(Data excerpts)
+ + + + +
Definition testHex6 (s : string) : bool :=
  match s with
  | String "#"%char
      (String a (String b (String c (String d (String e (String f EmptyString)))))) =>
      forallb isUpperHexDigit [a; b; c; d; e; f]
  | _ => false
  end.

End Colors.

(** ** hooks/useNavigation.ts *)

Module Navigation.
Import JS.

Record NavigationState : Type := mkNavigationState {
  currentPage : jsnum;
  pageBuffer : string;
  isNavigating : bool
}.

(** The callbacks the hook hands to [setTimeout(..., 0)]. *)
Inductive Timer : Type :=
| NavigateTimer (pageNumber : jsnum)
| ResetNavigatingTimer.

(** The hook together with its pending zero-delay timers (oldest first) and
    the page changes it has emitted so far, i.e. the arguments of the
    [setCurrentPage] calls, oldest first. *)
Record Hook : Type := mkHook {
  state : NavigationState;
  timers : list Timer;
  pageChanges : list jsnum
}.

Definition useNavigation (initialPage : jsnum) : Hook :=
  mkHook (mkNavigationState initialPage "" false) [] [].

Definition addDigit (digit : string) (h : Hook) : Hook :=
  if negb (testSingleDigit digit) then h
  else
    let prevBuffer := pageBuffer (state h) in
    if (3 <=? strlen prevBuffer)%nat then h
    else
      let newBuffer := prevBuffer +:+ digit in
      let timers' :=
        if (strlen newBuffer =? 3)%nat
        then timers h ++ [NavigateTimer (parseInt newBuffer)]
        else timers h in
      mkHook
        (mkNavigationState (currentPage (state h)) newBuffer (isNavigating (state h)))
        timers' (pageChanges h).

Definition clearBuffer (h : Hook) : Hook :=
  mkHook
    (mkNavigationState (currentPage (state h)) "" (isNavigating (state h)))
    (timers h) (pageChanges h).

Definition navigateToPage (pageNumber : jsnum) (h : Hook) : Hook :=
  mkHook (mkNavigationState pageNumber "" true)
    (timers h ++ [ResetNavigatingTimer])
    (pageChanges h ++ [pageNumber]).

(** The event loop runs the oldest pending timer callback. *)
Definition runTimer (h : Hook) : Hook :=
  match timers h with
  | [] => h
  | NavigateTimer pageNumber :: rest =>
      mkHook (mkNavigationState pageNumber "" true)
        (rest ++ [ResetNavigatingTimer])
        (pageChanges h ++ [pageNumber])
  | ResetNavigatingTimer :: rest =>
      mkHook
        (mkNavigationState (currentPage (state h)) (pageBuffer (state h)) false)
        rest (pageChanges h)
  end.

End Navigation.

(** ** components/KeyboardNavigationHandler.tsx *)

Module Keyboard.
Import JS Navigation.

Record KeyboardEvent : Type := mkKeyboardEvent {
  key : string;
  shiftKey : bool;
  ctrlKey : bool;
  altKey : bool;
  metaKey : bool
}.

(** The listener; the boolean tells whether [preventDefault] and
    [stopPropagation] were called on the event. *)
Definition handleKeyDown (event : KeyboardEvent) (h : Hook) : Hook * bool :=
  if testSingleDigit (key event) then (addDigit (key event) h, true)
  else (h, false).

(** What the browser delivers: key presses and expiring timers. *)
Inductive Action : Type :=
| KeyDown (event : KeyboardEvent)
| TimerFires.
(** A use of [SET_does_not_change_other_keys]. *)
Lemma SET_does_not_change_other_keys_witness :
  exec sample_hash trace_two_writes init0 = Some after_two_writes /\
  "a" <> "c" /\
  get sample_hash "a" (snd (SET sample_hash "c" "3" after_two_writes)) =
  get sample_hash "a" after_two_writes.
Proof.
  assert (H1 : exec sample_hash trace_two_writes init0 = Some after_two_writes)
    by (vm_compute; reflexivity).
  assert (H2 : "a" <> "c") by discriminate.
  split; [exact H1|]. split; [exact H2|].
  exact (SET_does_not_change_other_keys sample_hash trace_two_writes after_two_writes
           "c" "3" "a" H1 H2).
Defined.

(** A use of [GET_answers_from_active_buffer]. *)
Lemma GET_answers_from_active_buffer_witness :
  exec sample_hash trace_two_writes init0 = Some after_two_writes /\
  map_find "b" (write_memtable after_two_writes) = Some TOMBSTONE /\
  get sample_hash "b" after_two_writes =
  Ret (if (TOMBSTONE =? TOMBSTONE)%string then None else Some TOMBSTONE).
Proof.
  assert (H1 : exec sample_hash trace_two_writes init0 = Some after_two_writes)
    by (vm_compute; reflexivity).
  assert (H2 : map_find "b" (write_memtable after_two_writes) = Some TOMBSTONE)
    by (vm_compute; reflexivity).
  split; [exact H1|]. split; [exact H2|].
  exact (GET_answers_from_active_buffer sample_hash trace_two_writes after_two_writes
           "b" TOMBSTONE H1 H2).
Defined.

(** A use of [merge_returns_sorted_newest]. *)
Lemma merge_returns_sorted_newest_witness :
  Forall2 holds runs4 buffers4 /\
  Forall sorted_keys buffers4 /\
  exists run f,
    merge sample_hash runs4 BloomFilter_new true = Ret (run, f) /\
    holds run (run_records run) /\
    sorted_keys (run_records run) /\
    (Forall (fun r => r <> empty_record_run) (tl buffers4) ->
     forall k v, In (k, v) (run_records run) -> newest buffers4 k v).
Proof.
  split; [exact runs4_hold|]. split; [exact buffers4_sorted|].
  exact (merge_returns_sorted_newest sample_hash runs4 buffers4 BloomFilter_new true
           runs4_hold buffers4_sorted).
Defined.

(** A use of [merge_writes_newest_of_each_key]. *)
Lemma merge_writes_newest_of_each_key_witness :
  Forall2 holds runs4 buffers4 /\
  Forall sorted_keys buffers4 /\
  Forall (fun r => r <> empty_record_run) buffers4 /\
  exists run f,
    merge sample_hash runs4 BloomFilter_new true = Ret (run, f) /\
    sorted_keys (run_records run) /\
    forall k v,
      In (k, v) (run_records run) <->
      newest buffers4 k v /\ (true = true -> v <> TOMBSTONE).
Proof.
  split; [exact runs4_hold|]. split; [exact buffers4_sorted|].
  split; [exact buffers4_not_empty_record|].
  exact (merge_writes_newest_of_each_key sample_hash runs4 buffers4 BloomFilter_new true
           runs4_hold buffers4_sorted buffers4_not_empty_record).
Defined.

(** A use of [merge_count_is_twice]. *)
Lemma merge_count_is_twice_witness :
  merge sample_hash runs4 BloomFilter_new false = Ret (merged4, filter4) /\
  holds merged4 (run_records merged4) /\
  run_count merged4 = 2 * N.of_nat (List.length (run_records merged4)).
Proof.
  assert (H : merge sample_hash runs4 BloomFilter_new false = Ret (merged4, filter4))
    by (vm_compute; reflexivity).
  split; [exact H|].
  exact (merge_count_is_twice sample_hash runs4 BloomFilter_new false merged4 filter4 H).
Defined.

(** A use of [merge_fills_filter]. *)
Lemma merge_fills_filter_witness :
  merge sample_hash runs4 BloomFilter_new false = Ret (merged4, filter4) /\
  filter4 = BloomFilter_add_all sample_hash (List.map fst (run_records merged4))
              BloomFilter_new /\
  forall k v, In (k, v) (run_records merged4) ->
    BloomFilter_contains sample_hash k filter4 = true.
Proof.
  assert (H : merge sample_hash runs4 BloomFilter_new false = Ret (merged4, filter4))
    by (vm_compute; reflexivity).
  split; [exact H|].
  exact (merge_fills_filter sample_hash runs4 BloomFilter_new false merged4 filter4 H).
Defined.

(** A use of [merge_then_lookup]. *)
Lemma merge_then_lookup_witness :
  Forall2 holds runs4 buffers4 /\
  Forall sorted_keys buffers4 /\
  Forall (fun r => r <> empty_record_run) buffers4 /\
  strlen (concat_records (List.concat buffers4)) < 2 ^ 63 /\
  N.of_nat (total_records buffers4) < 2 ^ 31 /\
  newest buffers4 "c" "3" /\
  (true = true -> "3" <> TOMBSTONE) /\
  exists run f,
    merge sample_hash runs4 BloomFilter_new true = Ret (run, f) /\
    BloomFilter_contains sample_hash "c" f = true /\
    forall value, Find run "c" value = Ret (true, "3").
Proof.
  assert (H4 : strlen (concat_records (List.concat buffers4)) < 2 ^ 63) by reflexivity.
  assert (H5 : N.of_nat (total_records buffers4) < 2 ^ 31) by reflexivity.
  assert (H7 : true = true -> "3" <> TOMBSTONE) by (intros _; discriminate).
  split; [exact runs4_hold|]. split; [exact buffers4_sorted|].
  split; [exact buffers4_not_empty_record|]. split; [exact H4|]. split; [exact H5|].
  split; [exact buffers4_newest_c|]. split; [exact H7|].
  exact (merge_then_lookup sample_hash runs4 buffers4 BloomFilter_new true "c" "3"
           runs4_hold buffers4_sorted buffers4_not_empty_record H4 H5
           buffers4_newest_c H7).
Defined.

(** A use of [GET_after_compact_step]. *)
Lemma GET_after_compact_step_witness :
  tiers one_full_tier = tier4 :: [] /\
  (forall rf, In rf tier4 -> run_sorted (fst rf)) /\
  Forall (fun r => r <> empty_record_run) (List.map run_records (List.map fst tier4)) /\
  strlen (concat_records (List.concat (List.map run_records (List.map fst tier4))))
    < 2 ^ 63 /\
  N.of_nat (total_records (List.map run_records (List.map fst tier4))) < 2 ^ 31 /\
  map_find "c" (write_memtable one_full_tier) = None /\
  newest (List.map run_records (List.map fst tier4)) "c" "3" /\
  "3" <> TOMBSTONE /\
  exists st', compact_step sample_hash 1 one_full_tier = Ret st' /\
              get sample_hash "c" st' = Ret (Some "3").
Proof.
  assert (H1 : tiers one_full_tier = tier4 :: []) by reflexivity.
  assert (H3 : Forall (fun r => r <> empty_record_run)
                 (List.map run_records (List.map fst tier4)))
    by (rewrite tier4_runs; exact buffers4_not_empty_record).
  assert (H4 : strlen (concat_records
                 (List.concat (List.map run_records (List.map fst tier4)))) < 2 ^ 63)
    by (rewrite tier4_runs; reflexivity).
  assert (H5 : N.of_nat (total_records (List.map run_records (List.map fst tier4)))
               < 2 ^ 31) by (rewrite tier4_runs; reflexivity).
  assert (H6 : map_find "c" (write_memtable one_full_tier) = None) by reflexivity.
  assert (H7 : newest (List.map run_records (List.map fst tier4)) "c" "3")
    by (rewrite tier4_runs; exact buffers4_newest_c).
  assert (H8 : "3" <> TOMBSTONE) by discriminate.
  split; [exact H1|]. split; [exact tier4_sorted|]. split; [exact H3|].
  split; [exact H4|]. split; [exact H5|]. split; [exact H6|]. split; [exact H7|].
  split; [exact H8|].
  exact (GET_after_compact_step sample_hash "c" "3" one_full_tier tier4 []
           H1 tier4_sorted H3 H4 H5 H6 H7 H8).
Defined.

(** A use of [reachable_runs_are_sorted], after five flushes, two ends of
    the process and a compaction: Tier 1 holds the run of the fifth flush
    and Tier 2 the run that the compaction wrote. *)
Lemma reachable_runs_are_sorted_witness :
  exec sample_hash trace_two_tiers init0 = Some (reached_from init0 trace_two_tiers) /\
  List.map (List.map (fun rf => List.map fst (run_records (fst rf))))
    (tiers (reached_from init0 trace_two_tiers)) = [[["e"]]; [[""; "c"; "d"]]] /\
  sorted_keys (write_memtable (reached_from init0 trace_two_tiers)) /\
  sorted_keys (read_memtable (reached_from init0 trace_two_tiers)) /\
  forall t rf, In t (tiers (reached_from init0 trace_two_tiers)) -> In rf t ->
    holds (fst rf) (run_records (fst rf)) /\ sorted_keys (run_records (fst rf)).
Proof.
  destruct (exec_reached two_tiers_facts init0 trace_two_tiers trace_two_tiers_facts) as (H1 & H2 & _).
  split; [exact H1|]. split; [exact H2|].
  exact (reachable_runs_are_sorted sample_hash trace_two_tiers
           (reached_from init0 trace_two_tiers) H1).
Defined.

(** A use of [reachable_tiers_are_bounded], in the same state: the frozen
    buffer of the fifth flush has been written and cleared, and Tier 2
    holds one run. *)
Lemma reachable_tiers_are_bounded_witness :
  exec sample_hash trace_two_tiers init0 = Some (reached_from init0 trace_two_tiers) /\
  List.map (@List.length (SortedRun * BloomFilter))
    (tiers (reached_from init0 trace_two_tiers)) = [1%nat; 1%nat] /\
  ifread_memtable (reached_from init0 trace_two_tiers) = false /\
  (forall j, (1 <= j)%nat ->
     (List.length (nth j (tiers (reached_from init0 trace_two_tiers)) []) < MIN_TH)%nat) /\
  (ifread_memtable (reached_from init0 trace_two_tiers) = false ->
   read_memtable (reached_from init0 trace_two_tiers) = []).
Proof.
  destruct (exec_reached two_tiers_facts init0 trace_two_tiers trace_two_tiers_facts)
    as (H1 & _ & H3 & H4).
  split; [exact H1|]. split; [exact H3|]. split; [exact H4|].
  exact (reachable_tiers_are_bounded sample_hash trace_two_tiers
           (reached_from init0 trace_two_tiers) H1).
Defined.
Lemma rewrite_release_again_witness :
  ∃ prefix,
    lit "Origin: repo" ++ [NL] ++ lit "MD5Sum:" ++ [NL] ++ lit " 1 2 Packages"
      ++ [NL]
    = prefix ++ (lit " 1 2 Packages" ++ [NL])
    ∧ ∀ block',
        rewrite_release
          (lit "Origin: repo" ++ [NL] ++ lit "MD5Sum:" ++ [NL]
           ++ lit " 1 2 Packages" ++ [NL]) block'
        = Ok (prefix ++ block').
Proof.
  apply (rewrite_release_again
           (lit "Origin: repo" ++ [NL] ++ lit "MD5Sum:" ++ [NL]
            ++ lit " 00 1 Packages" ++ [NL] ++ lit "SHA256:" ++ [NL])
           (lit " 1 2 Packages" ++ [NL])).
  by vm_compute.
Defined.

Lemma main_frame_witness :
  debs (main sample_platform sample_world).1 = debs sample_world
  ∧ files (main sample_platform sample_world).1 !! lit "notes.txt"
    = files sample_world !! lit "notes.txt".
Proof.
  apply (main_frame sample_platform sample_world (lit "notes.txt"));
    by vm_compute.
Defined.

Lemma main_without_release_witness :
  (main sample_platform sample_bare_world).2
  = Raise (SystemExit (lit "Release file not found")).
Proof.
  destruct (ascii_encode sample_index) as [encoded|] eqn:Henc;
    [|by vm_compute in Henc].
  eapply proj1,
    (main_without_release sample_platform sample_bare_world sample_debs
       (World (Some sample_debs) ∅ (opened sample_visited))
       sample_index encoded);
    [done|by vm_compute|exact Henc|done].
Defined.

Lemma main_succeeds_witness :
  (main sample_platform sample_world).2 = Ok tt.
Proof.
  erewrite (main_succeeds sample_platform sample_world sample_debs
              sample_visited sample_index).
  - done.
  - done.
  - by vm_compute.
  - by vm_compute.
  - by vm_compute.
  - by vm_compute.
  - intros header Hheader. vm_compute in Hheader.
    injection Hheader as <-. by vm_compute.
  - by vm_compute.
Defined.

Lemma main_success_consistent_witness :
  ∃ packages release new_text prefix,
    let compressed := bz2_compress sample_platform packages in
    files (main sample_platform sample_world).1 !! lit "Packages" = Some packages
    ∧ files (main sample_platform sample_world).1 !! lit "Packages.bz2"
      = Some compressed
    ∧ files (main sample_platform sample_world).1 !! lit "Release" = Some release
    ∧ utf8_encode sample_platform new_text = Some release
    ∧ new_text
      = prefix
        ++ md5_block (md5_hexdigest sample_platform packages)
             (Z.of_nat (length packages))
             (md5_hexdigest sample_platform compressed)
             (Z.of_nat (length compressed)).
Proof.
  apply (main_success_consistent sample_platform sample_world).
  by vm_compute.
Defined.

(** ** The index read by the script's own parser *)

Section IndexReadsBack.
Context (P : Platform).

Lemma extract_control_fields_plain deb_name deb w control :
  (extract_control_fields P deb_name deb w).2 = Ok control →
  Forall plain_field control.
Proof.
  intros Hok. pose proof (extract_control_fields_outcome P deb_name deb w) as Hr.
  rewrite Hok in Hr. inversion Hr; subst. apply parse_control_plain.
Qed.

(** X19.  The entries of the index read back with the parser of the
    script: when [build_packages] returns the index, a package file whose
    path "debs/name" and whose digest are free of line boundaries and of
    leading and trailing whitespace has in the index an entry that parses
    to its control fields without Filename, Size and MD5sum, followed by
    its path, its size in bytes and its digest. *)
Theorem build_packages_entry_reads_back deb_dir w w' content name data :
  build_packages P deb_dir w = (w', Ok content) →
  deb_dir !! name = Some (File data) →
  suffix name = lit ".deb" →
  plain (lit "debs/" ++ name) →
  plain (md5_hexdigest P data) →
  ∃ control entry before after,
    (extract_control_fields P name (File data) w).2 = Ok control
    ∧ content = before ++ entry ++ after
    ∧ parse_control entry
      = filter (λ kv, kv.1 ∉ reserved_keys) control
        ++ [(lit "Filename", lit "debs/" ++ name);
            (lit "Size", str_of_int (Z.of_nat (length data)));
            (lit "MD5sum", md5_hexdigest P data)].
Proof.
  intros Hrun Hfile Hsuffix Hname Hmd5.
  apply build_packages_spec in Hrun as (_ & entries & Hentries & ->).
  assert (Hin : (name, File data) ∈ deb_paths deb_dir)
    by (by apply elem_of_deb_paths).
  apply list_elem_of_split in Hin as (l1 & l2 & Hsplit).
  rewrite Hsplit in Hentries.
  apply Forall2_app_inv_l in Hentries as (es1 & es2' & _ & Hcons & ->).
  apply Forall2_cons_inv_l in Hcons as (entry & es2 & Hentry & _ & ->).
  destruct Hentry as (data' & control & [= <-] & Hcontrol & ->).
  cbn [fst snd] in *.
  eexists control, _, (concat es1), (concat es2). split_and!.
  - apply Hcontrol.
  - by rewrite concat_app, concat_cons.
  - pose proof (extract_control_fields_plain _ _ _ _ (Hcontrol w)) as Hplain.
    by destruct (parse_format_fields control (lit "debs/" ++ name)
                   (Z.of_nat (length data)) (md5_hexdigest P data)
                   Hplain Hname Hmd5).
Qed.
+ + + + +
Aim of the exercise. Go through the records and copy each line with "rest" in it.

Solved exercise.
  | NavigateTimer pageNumber :: rest =>
        (rest ++ [ResetNavigatingTimer])
  | ResetNavigatingTimer :: rest =>
        rest (pageChanges h)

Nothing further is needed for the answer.